Aubrey and Dan
I have gone over his profile a million times since this started and I have no clue why I contacted him. I usually don't, I’m usually the passive one and when I think about it, I am usually completely turned off if there's no picture. Not that I’m insanely shallow, just that I’d like to know who it is I’m talking to.
We hit it off immediately. I was finding myself checking my email a million times a day to see if I had heard from him and when I did, my heart skipped, and this is just emails!! When we finally got to 'real' email, he dropped a little bit of a bomb on me. I knew he was a combat medic, but I did not know he was currently in Iraq. Not being able to meet him in person is usually a HUGE red flag to me but by this time, I was already hooked. He gave me a million 'outs' because of his situation, but that wasn't going to happen.
We started talking on the phone shortly after.
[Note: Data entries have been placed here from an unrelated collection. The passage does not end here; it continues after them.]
(** ** The specification *)

(** What the loops check, in their own terms. *)
Record checked (snapshot : AuthoritativeAccountSnapshot) (ls : LocalStateView)
    (refs : gmap string (gset string)) : Prop := {
  (** no confirmed entry fill lacks a lifecycle, and no lifecycle is quarantined *)
  ck_intents : forall i, i ∈ ls_intents ls ->
    li_has_confirmed_entry_fill i = false /\ li_has_quarantined_lifecycle i = false;
  (** every exchange position is claimed by identity and agrees with its local
      projection, protection included, or is exactly a captured baseline *)
  ck_exchange : forall p, p ∈ as_positions snapshot ->
    baseline_drift ls p = false /\
    match claim_of ls refs p with
    | Some c => lp_direction c = xp_direction p /\ quantity_mismatch ls c p = false /\
                lp_has_active_protection c = true /\
                lp_protection_exchange_order_ids c ⊆ exchange_order_ids snapshot
    | None => baseline_matches ls p = true
    end;
  (** every open local position is claimed by an exchange position *)
  ck_local : forall c, c ∈ ls_positions ls -> local_open c = true ->
    exists p c', p ∈ as_positions snapshot /\ claim_of ls refs p = Some c' /\ lp_position_id c' = lp_position_id c;
  (** every captured baseline is still on the exchange *)
  ck_baseline : forall kb, kb ∈ ls_external_baseline ls -> kb.1 ∈ exchange_position_keys snapshot;
  (** every exchange order is known locally or is visibly not ours *)
  ck_orders : forall o, o ∈ as_pending_orders snapshot -> exists i, xo_client_order_id o = Some i /\
    (i ∈ ls_known_client_order_ids ls \/ is_v2_client_order_id i = false) }.

Section spec.
Context (snapshot : AuthoritativeAccountSnapshot) (ls : LocalStateView) (refs : gmap string (gset string)).

(** The exchange position carries an identity of this local position. *)
Definition same_identity (c : LocalPositionView) (p : ExchangePositionSnapshot) : Prop :=
  exists key_refs k, refs !! (xp_symbol p +:+ ":" +:+ xp_direction p)%string = Some key_refs /\ k ∈ key_refs /\ k ∈ lp_claim_keys c.
(** The owner of an exchange position: the first local position with an identity of it. *)
Definition owner (p : ExchangePositionSnapshot) (c : LocalPositionView) : Prop :=
  exists before after, ls_positions ls = before ++ c :: after /\ same_identity c p /\
    forall c', c' ∈ before -> ~ same_identity c' p.
Definition ownerless (p : ExchangePositionSnapshot) : Prop := forall c, c ∈ ls_positions ls -> ~ same_identity c p.
(** The quantity that the operator's baseline captured of it. *)
Definition captured (p : ExchangePositionSnapshot) : option Dec :=
  dict_get (ls_external_baseline ls) (xp_symbol p +:+ ":" +:+ xp_direction p)%string.

(** Exchange and local projection explain each other. *)
Record consistent : Prop := {
  (** no confirmed entry fill lacks a lifecycle, and no lifecycle is quarantined *)
  co_intents : forall i, i ∈ ls_intents ls ->
    li_has_confirmed_entry_fill i = false /\ li_has_quarantined_lifecycle i = false;
  (** no exchange position is smaller than its baseline, by more than 10^-8 *)
  co_drift : forall p b, p ∈ as_positions snapshot -> captured p = Some b ->
    (dval b <= dval (xp_quantity p + mkDec 1 (-8))%D)%Q;
  (** an owned exchange position agrees with its owner on the direction and, with the
      baseline and up to 10^-8, on the quantity; its protection is active, and its
      protection orders are on the exchange *)
  co_owned : forall p c, p ∈ as_positions snapshot -> owner p c ->
    lp_direction c = xp_direction p /\
    (dval (dabs (lp_quantity c + default dzero (captured p) - xp_quantity p))%D <= 1 # 100000000)%Q /\
    lp_has_active_protection c = true /\
    forall id, id ∈ lp_protection_exchange_order_ids c -> exists o, o ∈ as_pending_orders snapshot /\ xo_exchange_order_id o = id;
  (** any other exchange position is its baseline, up to 10^-8 *)
  co_ownerless : forall p, p ∈ as_positions snapshot -> ownerless p ->
    exists b, captured p = Some b /\ (dval (dabs (xp_quantity p - b))%D <= 1 # 100000000)%Q;
  (** every local position that is neither closed nor quarantined owns one *)
  co_local : forall c, c ∈ ls_positions ls -> lp_state c <> CLOSED -> lp_state c <> QUARANTINED ->
    exists p c', p ∈ as_positions snapshot /\ owner p c' /\ lp_position_id c' = lp_position_id c;
  (** every captured baseline is still on the exchange *)
  co_baseline : forall key b, (key, b) ∈ ls_external_baseline ls ->
    exists p, p ∈ as_positions snapshot /\ key = (xp_symbol p +:+ ":" +:+ xp_direction p)%string;
  (** every exchange order is known locally or is visibly not ours *)
  co_orders : forall o, o ∈ as_pending_orders snapshot -> exists i, xo_client_order_id o = Some i /\
    (i ∈ ls_known_client_order_ids ls \/ is_v2_client_order_id i = false) }.

Lemma shares_iff c p : shares_identity (refs_of refs (exchange_key p)) c = true <-> same_identity c p.
Proof.
  unfold shares_identity, same_identity, refs_of, exchange_key, position_key. rewrite negb_true_iff, bool_decide_eq_false. split.
  - intros [k Hk]%set_choose_L. apply elem_of_intersection in Hk as [H1 H2]. destruct (refs !! _) as [r|]; [|set_solver].
    by exists r, k.
  - intros (r & k & Hr & Hk & Hc). rewrite Hr. set_solver.
Qed.
Lemma unshared_iff c p : shares_identity (refs_of refs (exchange_key p)) c = false <-> ~ same_identity c p.
Proof. by rewrite <- shares_iff, not_true_iff_false. Qed.

Lemma find_first {X} (f : X -> bool) l c : List.find f l = Some c <->
  exists before after, l = before ++ c :: after /\ f c = true /\ forall c', c' ∈ before -> f c' = false.
Proof.
  split.
  - induction l as [|x l IH]; [done|]. simpl. destruct (f x) eqn:Ex.
    + intros [= ->]. exists [], l. split_and!; [done|done|by intros ? ?%elem_of_nil].
    + intros (b & a & -> & Hc & Hb)%IH. exists (x :: b), a. split_and!; [done|done|]. intros c' [->|Hin]%elem_of_cons; auto.
  - intros (b & a & -> & Hc & Hb). induction b as [|x b IH]; simpl; [by rewrite Hc|].
    rewrite (Hb x) by (by left). apply IH. intros c' Hin. apply Hb. by right.
Qed.

(** Without any reference nothing is claimed, which the search finds by itself. *)
Lemma claim_search p : claim_of ls refs p = List.find (shares_identity (refs_of refs (exchange_key p))) (ls_positions ls).
Proof.
  unfold claim_of, _claim_exchange_position. case_bool_decide as He; [|done]. rewrite He.
  induction (ls_positions ls) as [|c l IH]; [done|]. simpl. unfold shares_identity at 1.
  by rewrite bool_decide_eq_true_2 by set_solver.
Qed.
Lemma claim_some p c : claim_of ls refs p = Some c <-> owner p c.
Proof.
  rewrite claim_search, find_first. unfold owner. setoid_rewrite shares_iff. setoid_rewrite unshared_iff. done.
Qed.
Lemma claim_none p : claim_of ls refs p = None <-> ownerless p.
Proof.
  rewrite claim_search. unfold ownerless. setoid_rewrite <- unshared_iff. split.
  - intros Hf c Hc. apply list_elem_of_In in Hc. exact (find_none _ _ Hf c Hc).
  - intros Hn. destruct (List.find _ _) as [c|] eqn:E; [|done]. apply List.find_some in E as [Hc%list_elem_of_In E].
    by rewrite (Hn c Hc) in E.
Qed.
(* ===== verification/Entry.v ===== *)
(** * Entry: the entry gate and Exchange-First entry execution

    [application/entry_service.py].  [evaluate_entry] is the pure gate; a block
    is its reason code (the message is not modelled).  [execute_entry] runs
    against any exchange adapter, keeps the source's order of guards, and
    re-raises every exception its handlers do not name. *)
From S2P Require Import Prelude PyDecimal State Receipts ClientOrderId Candidates Funnel Adapter RuntimeLock Reconciliation Quantities.
From Stdlib Require Import QArith Lqa.
Local Open Scope Z_scope.

Definition MIN_DRIFT_CEILING_BPS : Dec := dint 20.
Definition ATR_DRIFT_FRACTION : Dec := mkDec 25 (-2).

Inductive EntryDecision := APPROVED | BLOCKED.

#[export] Instance EntryDecision_eq_dec : EqDecision EntryDecision.
Proof. solve_decision. Defined.

Record EntryGateResult := mkGateResult {
  eg_decision : EntryDecision; eg_reason_code : DecisionReasonCode; eg_blocks : list DecisionReasonCode;
  eg_drift_bps : option Dec; eg_drift_ceiling_bps : option Dec }.

Definition gate_approved (g : EntryGateResult) : bool := bool_decide (eg_decision g = APPROVED).

Record EntryRuntimeContext := mkRuntime {
  rt_engine_activation : EngineActivation; rt_execution_mode : V2ExecutionMode;
  rt_reconciliation_status : ReconciliationStatus; rt_entry_blocked_symbols : gset string;
  rt_entry_kill_switch_active : bool; rt_recovery_entry_blocked : bool;
  rt_open_position_symbols : gset string; rt_symbol_cooldown_active : bool;
  rt_daily_trade_limit_reached : bool; rt_manifest_eligible : bool;
  rt_net_edge_after_cost_bps : option Dec; rt_theoretical_net_payoff : option Dec;
  rt_risk_budget_available : bool; rt_ai_advisory_veto : bool; rt_now : option datetime }.

Definition drift_ceiling_bps (c : TradeCandidate) (m : PreSubmitMarketSnapshot) : Dec :=
  let atr_component :=
    if (dzero <? ms_atr m)%D && (dzero <? tc_signal_reference_price c)%D
    then dmul (dquot (dmul ATR_DRIFT_FRACTION (ms_atr m)) (tc_signal_reference_price c)) (dint 10000)
    else dzero in
  let ceiling := dmax MIN_DRIFT_CEILING_BPS atr_component in
  if (dzero <? tc_max_entry_drift_bps c)%D then dmin ceiling (tc_max_entry_drift_bps c) else ceiling.

(** [candidate.lane == SHADOW or candidate.candidate_type is RESEARCH]. *)
Definition shadow_only (c : TradeCandidate) : bool :=
  is_lane (tc_lane c) SHADOW_LANE || is_type (tc_candidate_type c) RESEARCH.

Definition block_if (b : bool) (r : DecisionReasonCode) : list DecisionReasonCode := if b then [r] else [].

(** The checks before the price drift, in the order of the appends. *)
Definition static_blocks (c : TradeCandidate) (r : EntryRuntimeContext) : list DecisionReasonCode :=
  block_if (shadow_only c) RC_SHADOW_MODE_NO_SUBMIT
  ++ block_if (bool_decide (rt_engine_activation r = DISABLED)) RC_SHADOW_MODE_NO_SUBMIT
  ++ block_if (rt_entry_kill_switch_active r) RC_ENTRY_KILL_SWITCH_ACTIVE
  ++ (match rt_reconciliation_status r with
      | UNAVAILABLE => [RC_RECONCILIATION_UNAVAILABLE]
      | RECOVERY_REQUIRED => [RC_RECOVERY_REQUIRED]
      | _ => []
      end)
  ++ block_if (rt_recovery_entry_blocked r) RC_RECOVERY_REQUIRED
  ++ block_if (bool_decide (tc_symbol c ∈ rt_entry_blocked_symbols r)) RC_UNMANAGED_EXTERNAL_POSITION
  ++ block_if (bool_decide (tc_symbol c ∈ rt_open_position_symbols r)) RC_POSITION_ALREADY_OPEN
  ++ block_if (rt_symbol_cooldown_active r) RC_SYMBOL_COOLDOWN_ACTIVE
  ++ block_if (rt_daily_trade_limit_reached r) RC_DAILY_TRADE_LIMIT_REACHED
  ++ block_if (negb (rt_manifest_eligible r)) RC_MANIFEST_NOT_ELIGIBLE
  ++ (match rt_net_edge_after_cost_bps r with
      | Some e => block_if (e <=? dzero)%D RC_NET_EDGE_AFTER_COST_NEGATIVE
      | None => []
      end)
  ++ (match rt_theoretical_net_payoff r with
      | Some p => block_if (p <? mkDec 115 (-2))%D RC_NO_TRADE_COST_INEFFICIENT
      | None => []
      end)
  ++ block_if (negb (rt_risk_budget_available r)) RC_RISK_LIMIT_EXCEEDED
  ++ block_if (rt_ai_advisory_veto r) RC_AI_ADVISORY_VETO
  ++ (match rt_now r with
      | Some now => block_if (is_expired c now) RC_CANDIDATE_EXPIRED
      | None => []
      end).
I was giddy the second I heard his voice. I don't know how long we talked that first night, but I know it was hours. In the days following, we would get into a routine. The way his schedule works, there are quite a few days he's unable to really contact much more than a "quick" 30 minute call from some trailer somewhere. There are other days, though, that he can talk to me all day long. and, well, on those days, we did. We were averaging about 6-8 hours a day on the phone. and I loved every second of it. We talked about everything.... everything from stupid routine 'how was your day' to TV shows to what we want out of life, all of it. I fell in love with him on those phone calls.
He was supposed to get home late December, and I already was giddy and knew it was going to be perfect. A few weeks ago he let me in on a secret. He was going to be on leave soon and was coming home to Richmond to spend time with me. I was over the moon. He wanted to make it a complete surprise, but with my work travel schedule, that wasn't smart. Plus, I’m me, I need time to prepare and get stupid little things ready. In any case, I don't think I slept that night I found out he was coming home.
I picked him up at the airport. The second I saw him walk through security, I knew this was the man I was supposed to be with. We did everything that week. We would go run errands, hang out around the house, pick up something for dinner and. then the next day we'd do something big like a day trip up to D.C. and every single second with him was just right.
This is the man I want to spend the rest of my life with. He’s kind, caring, sweet, loving, gorgeous, witty, intelligent... and he 'gets' me. Every stupid little dorky thing I do or say, he loves. He is a true southern gentleman, which is so foreign to me, but I sure am getting used to it. He truly is the man I am supposed to spend my life with. I’ve never been happier in my entire life and it's overflowing to all areas of my life. I’m just completely in love with this man.